Dans Pourfendeur de nuages (Cloudsplitter, 1998), il revient aux origines de la guerre de Sécession et relate le rôle qu’a joué l’abolitionniste John Brown. « La guerre civile est la période centrale de l'histoire de l'Amérique, explique-t-il, et le problème essentiel celui des relations entre les races. » Cet événement fondateur de l’unité américaine n’est cependant plus aussi clairement perçu par les nouvelles générations. « Nous vivons une période de totale incertitude sur ce que cela signifie d'être américain.

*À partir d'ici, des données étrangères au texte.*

Lemma grep_loop_run buf pattern fd : 0 < buf -> forall cs left s fuel,
  uin s fd = cs -> uend s fd <= 0 -> whole left cs -> holds (umem s) buf left -> Forall (.≠ 0) left -> NL ∉ left ->
  (length cs < fuel)%nat ->
  wp (grep_loop buf fuel pattern fd (Z.of_nat (length left))) s (fun _ s' =>
    uout s' = uout s ++ printed (selected pattern (left ++ mjoin cs))).
Proof.
  intros Hb. induction cs as [|c cs IH]; intros left s fuel Hin He Hw Hm Hz Hn Hf; (destruct fuel as [|fuel]; [lia|]); cbn [grep_loop].
  - apply wp_bind. unfold read, read_bytes. apply wp_bind, wp_bind, wp_gets. rewrite Hin. apply wp_ret, wp_bind, wp_modify, wp_ret.
    rewrite (proj2 (Z.leb_le _ _)) by done. apply wp_ret. cbn [uout set_umem]. unfold selected.
    cbn [mjoin]. rewrite app_nil_r, cut_end by done. cbn. by rewrite app_nil_r.
  - cbn [whole] in Hw. destruct Hw as (HNL & Hlen & Hzc & Hw).
    assert (c <> []) as Hc by (intros ->; set_solver). assert (0 < length c)%nat as Hc0 by (destruct c; [done|cbn; lia]).
    apply wp_bind. unfold read, read_bytes. apply wp_bind, wp_bind, wp_gets. rewrite Hin.
    rewrite take_ge, drop_ge by (unfold BUFSIZE; lia). apply wp_bind, wp_modify, wp_ret, wp_bind, wp_modify, wp_ret.
    rewrite (proj2 (Z.leb_gt _ _)) by lia. cbn [umem uin uend uout set_umem set_uin].
    apply wp_bind, wp_modify, wp_bind. cbn [umem uin uend uout set_umem set_uin]. set (text := left ++ c).
    assert (holds (poke (poke (umem s) (buf + Z.of_nat (length left)) c) (buf + (Z.of_nat (length left) + Z.of_nat (length c))) [0])
              buf (text ++ [0])) as Ht.
    { apply holds_app. split; [|subst text; rewrite length_app, Nat2Z.inj_add; apply holds_poke].
      apply holds_poke_off; [|right; subst text; rewrite length_app; lia]. apply holds_app.
      split; [apply holds_poke_off; [done|lia]|apply holds_poke]. }
    destruct (cut_split text) as (x & Hx & Hxne). destruct (cut_rest text) as [Hrn Hrz]. set (r := snd (cut text)) in *.
    assert (x <> []) as Hx0 by (apply Hxne; subst text; set_solver). assert (0 < length x)%nat by (destruct x; [done|cbn; lia]).
    assert (length text = length x + length r)%nat as Hlt by (rewrite Hx at 1; apply length_app).
    assert (length text = length left + length c)%nat as Hlc by apply length_app.
    apply (grep_lines_run pattern text); [done|by apply Forall_app|lia|unfold BUFSIZE; lia|done|].
    intros m' r' Hm'. subst r'. fold r in Hm' |- *. rewrite (proj2 (Z.eqb_neq _ buf)) by lia.
    rewrite (proj2 (Z.ltb_lt _ _)) by lia. apply wp_bind, wp_modify. cbn [umem uin uend uout set_umem set_uin].
    replace (Z.of_nat (length left) + Z.of_nat (length c) - (buf + Z.of_nat (length text - length r) - buf)) with (Z.of_nat (length r)) by lia.
    apply holds_app in Hm' as [Hm' _].
    eapply wp_mono; [apply (IH r); cbn [umem uin uend uout set_umem set_uin]; [by rewrite Z.eqb_refl|done|done|apply holds_copy; [done|lia]|
      apply Hrz, Forall_app; done|done|cbn in Hf; lia]|].
    cbn [uout set_umem set_uin]. intros [] s' ->. rewrite <- app_assoc. f_equal. unfold printed. rewrite <- fmap_app. f_equal.
    subst r text. by rewrite <- selected_app, <- app_assoc.
Qed.

(** A read without a newline leaves nothing behind. *)
Lemma grep_skip buf pattern fd c cs s fuel (Q : unit -> ust -> Prop) : 0 < buf -> uin s fd = c :: cs ->
  c <> [] -> NL ∉ c -> (length c < 1024)%nat -> Forall (.≠ 0) c ->
  (forall m', wp (grep_loop buf fuel pattern fd 0) (mkust m' (fun d => if d =? fd then cs else uin s d) (uend s) (uout s)) Q) ->
  wp (grep_loop buf (S fuel) pattern fd 0) s Q.
Proof.
  intros Hb Hin Hc Hn Hl Hz HQ. assert (0 < length c)%nat by (destruct c; [done|cbn; lia]). cbn [grep_loop].
  apply wp_bind. unfold read, read_bytes. apply wp_bind, wp_bind, wp_gets. rewrite Hin.
  rewrite take_ge, drop_ge by (unfold BUFSIZE; lia). apply wp_bind, wp_modify, wp_ret, wp_bind, wp_modify, wp_ret.
  rewrite (proj2 (Z.leb_gt _ _)) by lia. cbn [umem uin uend uout set_umem set_uin].
  apply wp_bind, wp_modify, wp_bind. cbn [umem uin uend uout set_umem set_uin].
  apply (grep_lines_run pattern c); [|done|lia|unfold BUFSIZE; lia|done|].
  { cbn [umem set_umem]. rewrite !Z.add_0_l, Z.add_0_r. apply holds_app. split; [apply holds_poke_off; [apply holds_poke|lia]|apply holds_poke]. }
  intros m'. unfold selected. rewrite cut_end by done. cbn [fst snd]. intros _.
  rewrite Nat.sub_diag, Z.add_0_r, Z.eqb_refl. cbn [Z.ltb Z.compare]. apply wp_bind, wp_ret.
  change (printed (with_nl <$> filter _ [])) with (@nil (Z * list Z)). rewrite app_nil_r. apply HQ.
Qed.

Lemma whole_length left cs : whole left cs -> (length cs <= length (mjoin cs))%nat.
Proof.
  revert left. induction cs as [|c cs IH]; intros left H; [done|]. cbn [whole] in H. destruct H as (H & _ & _ & Hw).
  apply IH in Hw. change (mjoin (c :: cs)) with (c ++ mjoin cs). rewrite length_app. destruct c; [set_solver|cbn; lia].
Qed.

(** C29: the matcher accepts a line exactly when the pattern describes some part
    of it: a part in the language of the pattern's characters, dots and starred
    characters, at the beginning of the line if the pattern begins with ^, up to
    its end if it ends with $. *)
Theorem match_spec (re text : list Z) :
  match_line re text = true <->
  exists pre mid post, text = pre ++ mid ++ post /\
    let body := match re with c :: re' => if c =? hat then re' else re | [] => re end in
    lang (fst (atoms body)) mid /\ (snd (atoms body) = true -> post = []) /\ (hd 0 re = hat -> pre = []).
Proof.
  rewrite match_line_found. unfold found. destruct re as [|c re]; cbn [hd].
  - split; [|intros (pre & mid & post & -> & Hl & Hp & _); exists pre, (mid ++ post); split; [done|by exists mid, post]].
    intros (pre & t & -> & mid & post & -> & Hl & Hp). by exists pre, mid, post.
  - destruct (Z.eqb_spec c hat) as [->|Hc].
    + split; [intros (mid & post & -> & Hl & Hp); by exists [], mid, post|].
      intros (pre & mid & post & -> & Hl & Hp & Hpre). rewrite Hpre by done. by exists mid, post.
    + split; [|intros (pre & mid & post & -> & Hl & Hp & _); exists pre, (mid ++ post); split; [done|by exists mid, post]].
      intros (pre & t & -> & mid & post & -> & Hl & Hp). by exists pre, mid, post.
Qed.

(** [grep] prints exactly the lines of its input that match, each once, in
    order and with its newline, however the input is cut into reads, as long as
    every read fits the buffer beside the unfinished line that it still holds, and
    brings the end of a line. *)
Lemma grep_run (buf : Z) (pattern : list Z) (fd : Z) (s : ust)
    (Hbuf : 0 < buf) (Hend : uend s fd <= 0) (Hw : whole [] (uin s fd)) :
  exists s', grep buf pattern fd s = Ret tt s' /\
    uout s' = uout s ++ printed (selected pattern (mjoin (uin s fd))).
Proof.
  assert (wp (grep buf pattern fd) s (fun _ s' => uout s' = uout s ++ printed (selected pattern (mjoin (uin s fd))))) as W.
  { unfold grep. apply wp_bind, wp_gets. apply (grep_loop_run buf pattern fd Hbuf _ []); [done|done|done|by intros j b|constructor|set_solver|].
    pose proof (whole_length [] _ Hw). lia. }
  apply wp_exists in W as ([] & s' & E & H). eauto.
Qed.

Nous savons ce que cela représente d'être afro-américain ou anglo-américain ou latino-américain, mais nous ne savons pas ce que nous avons en commun. »
Cette réflexion sur l'histoire des peuples se poursuit dans American Darling (The Darling, 2005), centré sur une femme des années 1960 engagée dans les mouvements contestataires. Le récit de Russell Banks procède par un long flash-back ; Hannah Musgrave, d'origine bourgeoise, relate l'histoire de sa vie, son engagement au sein des Wethermen, un groupe révolutionnaire violent des années 1970, sa clandestinité, son départ pour le Liberia où elle se marie et élève deux enfants, puis l'épisode révolutionnaire au cours duquel sa vie africaine bascule. Le livre décrit également la dichotomie de deux mondes radicalement différents où se débat son mari : celui de la tribu où il a passé son enfance et celui du monde occidental qui lui a permis d’accéder à la fonction de ministre de la santé et de se marier à une femme blanche américaine. Sans aucun manichéisme, Russell Banks montre la dérive d’un couple formé sur un malentendu et dont l’histoire s’achève dans les horreurs de la guerre civile.
Russell Banks a présidé le Parlement international des écrivains de 1998 à 2004, cet organisme avait été créé par Salman Rushdie. Il est aujourd'hui le président fondateur de Cities of Refuge North America, qui s'est donné pour mission d'établir aux États-Unis des lieux d'asile pour des écrivains menacés ou en exil.